● **Supplied data**:
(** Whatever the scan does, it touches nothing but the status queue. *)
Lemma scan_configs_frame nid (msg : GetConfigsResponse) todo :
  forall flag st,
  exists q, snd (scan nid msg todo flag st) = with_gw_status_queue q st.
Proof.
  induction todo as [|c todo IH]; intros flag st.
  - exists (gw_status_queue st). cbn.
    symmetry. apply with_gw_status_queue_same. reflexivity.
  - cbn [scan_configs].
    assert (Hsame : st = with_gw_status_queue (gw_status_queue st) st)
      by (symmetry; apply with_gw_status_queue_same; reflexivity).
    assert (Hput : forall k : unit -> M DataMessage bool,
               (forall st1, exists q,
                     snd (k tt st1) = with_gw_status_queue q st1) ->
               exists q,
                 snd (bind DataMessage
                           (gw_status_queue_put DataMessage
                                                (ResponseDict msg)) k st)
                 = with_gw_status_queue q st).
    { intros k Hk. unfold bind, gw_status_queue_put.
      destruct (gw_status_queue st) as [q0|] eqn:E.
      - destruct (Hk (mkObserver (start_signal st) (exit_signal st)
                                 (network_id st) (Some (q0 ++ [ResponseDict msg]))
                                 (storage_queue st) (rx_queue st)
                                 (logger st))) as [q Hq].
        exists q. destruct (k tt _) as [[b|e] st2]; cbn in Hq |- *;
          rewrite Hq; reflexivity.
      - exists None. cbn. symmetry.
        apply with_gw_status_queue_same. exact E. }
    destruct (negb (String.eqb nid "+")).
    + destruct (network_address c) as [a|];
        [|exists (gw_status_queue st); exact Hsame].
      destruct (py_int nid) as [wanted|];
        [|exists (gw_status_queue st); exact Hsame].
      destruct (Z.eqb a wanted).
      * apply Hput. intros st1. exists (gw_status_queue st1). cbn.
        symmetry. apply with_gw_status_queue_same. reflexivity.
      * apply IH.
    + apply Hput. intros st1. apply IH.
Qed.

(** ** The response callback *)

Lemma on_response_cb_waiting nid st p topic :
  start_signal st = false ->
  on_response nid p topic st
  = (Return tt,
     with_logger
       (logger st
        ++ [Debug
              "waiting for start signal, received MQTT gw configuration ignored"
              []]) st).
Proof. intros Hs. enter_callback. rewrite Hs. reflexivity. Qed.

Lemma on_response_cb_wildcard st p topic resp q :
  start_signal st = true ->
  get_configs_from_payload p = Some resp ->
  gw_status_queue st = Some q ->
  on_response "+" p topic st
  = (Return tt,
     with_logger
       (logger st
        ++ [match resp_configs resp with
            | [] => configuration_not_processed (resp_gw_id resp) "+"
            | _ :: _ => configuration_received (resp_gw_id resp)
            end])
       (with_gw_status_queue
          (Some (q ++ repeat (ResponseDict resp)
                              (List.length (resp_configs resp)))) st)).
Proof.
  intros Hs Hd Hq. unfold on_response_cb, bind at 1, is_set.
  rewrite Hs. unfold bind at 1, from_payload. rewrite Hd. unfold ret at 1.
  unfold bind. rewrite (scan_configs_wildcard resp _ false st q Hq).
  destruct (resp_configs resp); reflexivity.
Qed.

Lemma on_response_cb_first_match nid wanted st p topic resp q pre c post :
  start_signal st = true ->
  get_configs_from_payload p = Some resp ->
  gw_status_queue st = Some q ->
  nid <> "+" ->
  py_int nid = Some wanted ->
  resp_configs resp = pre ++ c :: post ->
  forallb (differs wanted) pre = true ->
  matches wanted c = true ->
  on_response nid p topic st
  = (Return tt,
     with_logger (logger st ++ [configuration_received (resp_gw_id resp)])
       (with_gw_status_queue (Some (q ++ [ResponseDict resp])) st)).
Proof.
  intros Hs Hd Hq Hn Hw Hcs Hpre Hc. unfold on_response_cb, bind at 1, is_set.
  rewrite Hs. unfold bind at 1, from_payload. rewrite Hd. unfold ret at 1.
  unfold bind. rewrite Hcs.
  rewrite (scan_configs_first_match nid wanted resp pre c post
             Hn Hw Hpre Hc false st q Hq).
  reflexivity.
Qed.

● **Problem requirements**: Each line above with the string "Some" in it should be located and copied.

● **Result**:
                                 (network_id st) (Some (q0 ++ [ResponseDict msg]))
  get_configs_from_payload p = Some resp ->
  gw_status_queue st = Some q ->
          (Some (q ++ repeat (ResponseDict resp)
  get_configs_from_payload p = Some resp ->
  gw_status_queue st = Some q ->
  py_int nid = Some wanted ->
       (with_gw_status_queue (Some (q ++ [ResponseDict resp])) st)).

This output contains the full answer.